(AIM OF THE TASK)
Your output should be the entries below, from the first line up to and including the line with "- destruct (lt_val _ _ _); [no_log|].", reproduced exactly and with no other lines.

(SUPPLIED INFORMATION)

- - -

(** X21. When the message handler logs an error, the file is what it was,
    the session of the sender is deleted, and the log entry and the error
    text are all that was emitted. *)
Theorem logged_error_ends_the_conversation msg w message :
  In (UI.ConsoleError message) (callsOf (onMessage msg w)) ->
  onMessage msg w
  = (Ok tt, withSessions w (delete (UI.fromId msg) (UI.userSessions w)),
     [UI.ConsoleError message; UI.SendMessage (UI.chatId msg) UI.TError []]).
Proof.
  unfold UI.onMessage.
  destruct (UI.text msg) as [raw|]; [|intros []].
  destruct (_ || _); [intros []|].
  unfold UI.bind, UI.session_get.
  destruct (UI.userSessions w !! UI.fromId msg) as [session|]; [|intros []].
  destruct (String.eqb _ "awaiting_wallet_name").
  { destruct (_ <? _)%nat; no_log. }
  destruct (String.eqb _ "awaiting_wallet_address").
  { destruct (negb _); [no_log|].
    unfold UI.try_catch, UI.bind, UI.loadWallets, UI.saveWallets.
    destruct (UI.writable w); [no_log|logged]. }
  destruct (String.eqb _ "awaiting_min_amount").
  { destruct (_ || _); [no_log|].
    unfold UI.try_catch, UI.bind.
    destruct (updateWalletFilter_cases (UI.fromId msg)
                (UI.show (UI.walletId session)) "minAmount"
                (JNum (parseFloat (trim raw))) w) as [(w' & ->)|(e & ->)];
      [no_log|logged]. }
  destruct (String.eqb _ "awaiting_max_amount"); [|no_log].
  destruct (_ || _); [no_log|].
  unfold UI.try_catch, UI.loadWallets.
  destruct (UI.findWallet _ _ _) as [currentWallet|].
  - destruct (lt_val _ _ _); [no_log|].
    unfold UI.bind.
    destruct (updateWalletFilter_cases (UI.fromId msg)
                (UI.show (UI.walletId session)) "maxAmount"
                (JNum (parseFloat (trim raw))) w) as [(w' & ->)|(e & ->)];
      [no_log|logged].
  - unfold UI.bind.
    destruct (updateWalletFilter_cases (UI.fromId msg)
                (UI.show (UI.walletId session)) "maxAmount"
                (JNum (parseFloat (trim raw))) w) as [(w' & ->)|(e & ->)];
      [no_log|logged].
Qed.

Lemma updateWalletFilter_known userId walletId field value w wallet :
  UI.findWallet (storeOf w) userId walletId = Some wallet ->
  UI.writable w = true ->
  exists userWallets,
    storeOf w !! userId = Some userWallets /\
    UI.updateWalletFilter userId walletId field value w
    = (Ok tt,
       withFile w
         (UI.Json
            (UI.stringify
               (<[userId := <[walletId := <[field := value]> wallet]>
                              userWallets]> (storeOf w)))),
       []).
Proof.
  intros H Hw. apply findWallet_Some in H. destruct H as (uw & Hu & Hi).
  exists uw. split; [exact Hu|].
  unfold UI.updateWalletFilter, UI.bind, UI.loadWallets, UI.saveWallets.
  fold (storeOf w). unfold withFile. rewrite Hu, Hi, Hw. reflexivity.
Qed.

Lemma updateWalletFilter_keeps_file userId walletId field value w :
  UI.findWallet (storeOf w) userId walletId = None \/ UI.writable w = false ->
  worldAfter (UI.updateWalletFilter userId walletId field value w) = w.
Proof.
  unfold UI.updateWalletFilter, UI.bind, UI.loadWallets, UI.saveWallets,
    UI.findWallet.
  fold (storeOf w). intros H.
  destruct (storeOf w !! userId) as [uw|]; [|reflexivity].
  destruct (uw !! walletId); [|reflexivity].
  destruct H as [H|H]; [discriminate|]. rewrite H. reflexivity.
Qed.

Lemma le_val_false a v :
  le_val StringToNumber (Finite a) v = false <->
  notAtMost a (ToNumber StringToNumber v).
Proof.
  unfold le_val. destruct (ToNumber StringToNumber v) as [|negative|f];
    cbn [num_le notAtMost].
  - split; auto.
  - apply negb_false_iff.
  - rewrite <- Qltb_lt. unfold Qltb. rewrite negb_true_iff. reflexivity.
Qed.

(** What [JSON.stringify] leaves of a number that was stored. *)
Lemma get_asWritten_number (wallet : UI.WalletObject) field n :
  UI.get (asWritten (<[field := JNum n]> wallet)) field
  = match n with
    | Finite _ => JNum n
    | _ => JNull
    end.
Proof.
  unfold UI.get, asWritten. rewrite lookup_omap, lookup_insert_eq.
  destruct n; reflexivity.
Qed.

Lemma updateWalletFilter_then userId walletId field value w
    (rest : UI.U unit) :
  (forall w', UI.file (worldAfter (rest w')) = UI.file w') ->
  UI.file (worldAfter
             (UI.bind (UI.updateWalletFilter userId walletId field value)
                (fun _ => rest) w))
  <> UI.file w ->
  exists wallet,
    UI.findWallet (storeOf w) userId walletId = Some wallet /\
    UI.writable w = true /\
    UI.findWallet
      (storeOf
         (worldAfter
            (UI.bind (UI.updateWalletFilter userId walletId field value)
               (fun _ => rest) w)))
      userId walletId
    = Some (asWritten (<[field := value]> wallet)).
Proof.
  intros Hrest H.
  destruct (UI.findWallet (storeOf w) userId walletId) as [wallet|] eqn:Hf;
    [destruct (UI.writable w) eqn:Hw|].
  - exists wallet. split; [reflexivity|]. split; [reflexivity|].
    destruct (updateWalletFilter_known userId walletId field value w wallet
                Hf Hw) as (uw & Hu & Hrun).
    unfold UI.bind. rewrite Hrun.
    match goal with
    | |- context [rest ?w0] =>
        specialize (Hrest w0); destruct (rest w0) as [[r w''] t'] eqn:Hr
    end.
    unfold worldAfter in *. cbn in *. unfold storeOf. rewrite Hrest.
    fold (storeOf w).
    change (UI.findWallet
              (UI.stringify
                 (<[userId := <[walletId := <[field := value]> wallet]> uw]>
                    (storeOf w))) userId walletId
            = Some (asWritten (<[field := value]> wallet))).
    rewrite findWallet_stringify, (findWallet_insert (storeOf w) userId uw)
      by (left; exact Hu).
    case_decide as Hd; [reflexivity|destruct Hd; split; reflexivity].
  - exfalso. apply H.
    pose proof (updateWalletFilter_keeps_file userId walletId field value w
                  (or_intror Hw)) as Hk.
    unfold UI.bind, worldAfter in *.
    destruct (UI.updateWalletFilter _ _ _ _ w) as [[[[]|e] w'] t];
      cbn in Hk; subst w'; [|reflexivity].
    specialize (Hrest w). destruct (rest w) as [[r w''] t']. exact Hrest.
  - exfalso. apply H.
    pose proof (updateWalletFilter_keeps_file userId walletId field value w
                  (or_introl Hf)) as Hk.
    unfold UI.bind, worldAfter in *.
    destruct (UI.updateWalletFilter _ _ _ _ w) as [[[[]|e] w'] t];
      cbn in Hk; subst w'; [|reflexivity].
    specialize (Hrest w). destruct (rest w) as [[r w''] t']. exact Hrest.
Qed.

Lemma try_catch_file (m : UI.U unit) (h : string -> UI.U unit) w :
  (forall e w', UI.file (worldAfter (h e w')) = UI.file w') ->
  UI.file (worldAfter (UI.try_catch m h w)) = UI.file (worldAfter (m w)) /\
  (forall u i,
     UI.findWallet (storeOf (worldAfter (UI.try_catch m h w))) u i
     = UI.findWallet (storeOf (worldAfter (m w))) u i).
Proof.
  intros Hh. unfold UI.try_catch, worldAfter.
  destruct (m w) as [[[[]|e] w'] t]; [split; reflexivity|].
  specialize (Hh e w'). unfold worldAfter in Hh.
  destruct (h e w') as [[r w''] t']. cbn in *.
  split; [exact Hh|]. intros u i. unfold storeOf. rewrite Hh. reflexivity.
Qed.

Lemma bind_session_get {A} userId (k : option UI.Session -> UI.U A) w :
  UI.bind (UI.session_get userId) k w = k (UI.userSessions w !! userId) w.
Proof.
  unfold UI.bind, UI.session_get.
  destruct (k (UI.userSessions w !! userId) w) as [[r w'] t]. reflexivity.
Qed.

(** X22. For a sender and a wallet id that name no inherited property,
    the minimum step writes the file only for a text that parses to a
    number that is not NaN and not below the floor, and for a wallet of
    the sender that is stored; what it writes is that number as the
    [minAmount] of that wallet when the number is finite, and [null] when
    it is an infinity. *)
Theorem stored_minimum_respects_the_floor msg w session :
  UI.userSessions w !! UI.fromId msg = Some session ->
  UI.state session = "awaiting_min_amount" ->
  UI.inherited (UI.fromId msg) = false ->
  UI.inherited (UI.show (UI.walletId session)) = false ->
  let after := worldAfter (onMessage msg w) in
  UI.file after <> UI.file w ->
  exists raw wallet,
    UI.text msg = Some raw /\
    num_isNaN (parseFloat (trim raw)) = false /\
    num_lt (parseFloat (trim raw)) (floor StringToNumber env) = false /\
    (forall m, parseFloat (trim raw) = Finite m ->
               floor_allows StringToNumber env m) /\
    UI.findWallet (storeOf w) (UI.fromId msg) (UI.show (UI.walletId session))
    = Some wallet /\
    UI.findWallet (storeOf after) (UI.fromId msg)
      (UI.show (UI.walletId session))
    = Some (asWritten
              (<["minAmount" := JNum (parseFloat (trim raw))]> wallet)) /\
    UI.get (asWritten (<["minAmount" := JNum (parseFloat (trim raw))]> wallet))
      "minAmount"
    = match parseFloat (trim raw) with
      | Finite m => JNum (Finite m)
      | _ => JNull
      end.
Proof.
  intros Hsession Hstate _ _. cbv zeta. unfold UI.onMessage.
  destruct (UI.text msg) as [raw|]; [|intros []; reflexivity].
  destruct (_ || _); [intros []; reflexivity|].
  rewrite bind_session_get, Hsession, Hstate.
  change (String.eqb "awaiting_min_amount" "awaiting_wallet_name") with false.
  change (String.eqb "awaiting_min_amount" "awaiting_wallet_address")
    with false.
  change (String.eqb "awaiting_min_amount" "awaiting_min_amount") with true.
  cbv iota.
  destruct (num_isNaN (parseFloat (trim raw))) eqn:Hnan;
    [intros []; reflexivity|].
  destruct (lt_val StringToNumber (parseFloat (trim raw)) _) eqn:Hfloor;
    [intros []; reflexivity|].
  cbn [orb].
  match goal with
  | |- context [UI.try_catch ?m ?h w] =>
      destruct (try_catch_file m h w) as (Hfile & Hfind);
      [intros e w'; reflexivity|]
  end.
  rewrite Hfile, Hfind. intros Hchanged.
  apply updateWalletFilter_then in Hchanged; [|intros w'; reflexivity].
  destruct Hchanged as (wallet & Hwallet & _ & Hafter).
  exists raw, wallet. split; [reflexivity|]. split; [exact Hnan|].
  split; [exact Hfloor|]. split.
  { intros m Hm. rewrite Hm in Hfloor. apply lt_val_false. exact Hfloor. }
  split; [exact Hwallet|]. split; [exact Hafter|].
  rewrite get_asWritten_number.
  destruct (parseFloat (trim raw)); reflexivity.
Qed.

- - -

(ANSWER BELOW)
(** X21. When the message handler logs an error, the file is what it was,
    the session of the sender is deleted, and the log entry and the error
    text are all that was emitted. *)
Theorem logged_error_ends_the_conversation msg w message :
  In (UI.ConsoleError message) (callsOf (onMessage msg w)) ->
  onMessage msg w
  = (Ok tt, withSessions w (delete (UI.fromId msg) (UI.userSessions w)),
     [UI.ConsoleError message; UI.SendMessage (UI.chatId msg) UI.TError []]).
Proof.
  unfold UI.onMessage.
  destruct (UI.text msg) as [raw|]; [|intros []].
  destruct (_ || _); [intros []|].
  unfold UI.bind, UI.session_get.
  destruct (UI.userSessions w !! UI.fromId msg) as [session|]; [|intros []].
  destruct (String.eqb _ "awaiting_wallet_name").
  { destruct (_ <? _)%nat; no_log. }
  destruct (String.eqb _ "awaiting_wallet_address").
  { destruct (negb _); [no_log|].
    unfold UI.try_catch, UI.bind, UI.loadWallets, UI.saveWallets.
    destruct (UI.writable w); [no_log|logged]. }
  destruct (String.eqb _ "awaiting_min_amount").
  { destruct (_ || _); [no_log|].
    unfold UI.try_catch, UI.bind.
    destruct (updateWalletFilter_cases (UI.fromId msg)
                (UI.show (UI.walletId session)) "minAmount"
                (JNum (parseFloat (trim raw))) w) as [(w' & ->)|(e & ->)];
      [no_log|logged]. }
  destruct (String.eqb _ "awaiting_max_amount"); [|no_log].
  destruct (_ || _); [no_log|].
  unfold UI.try_catch, UI.loadWallets.
  destruct (UI.findWallet _ _ _) as [currentWallet|].
  - destruct (lt_val _ _ _); [no_log|].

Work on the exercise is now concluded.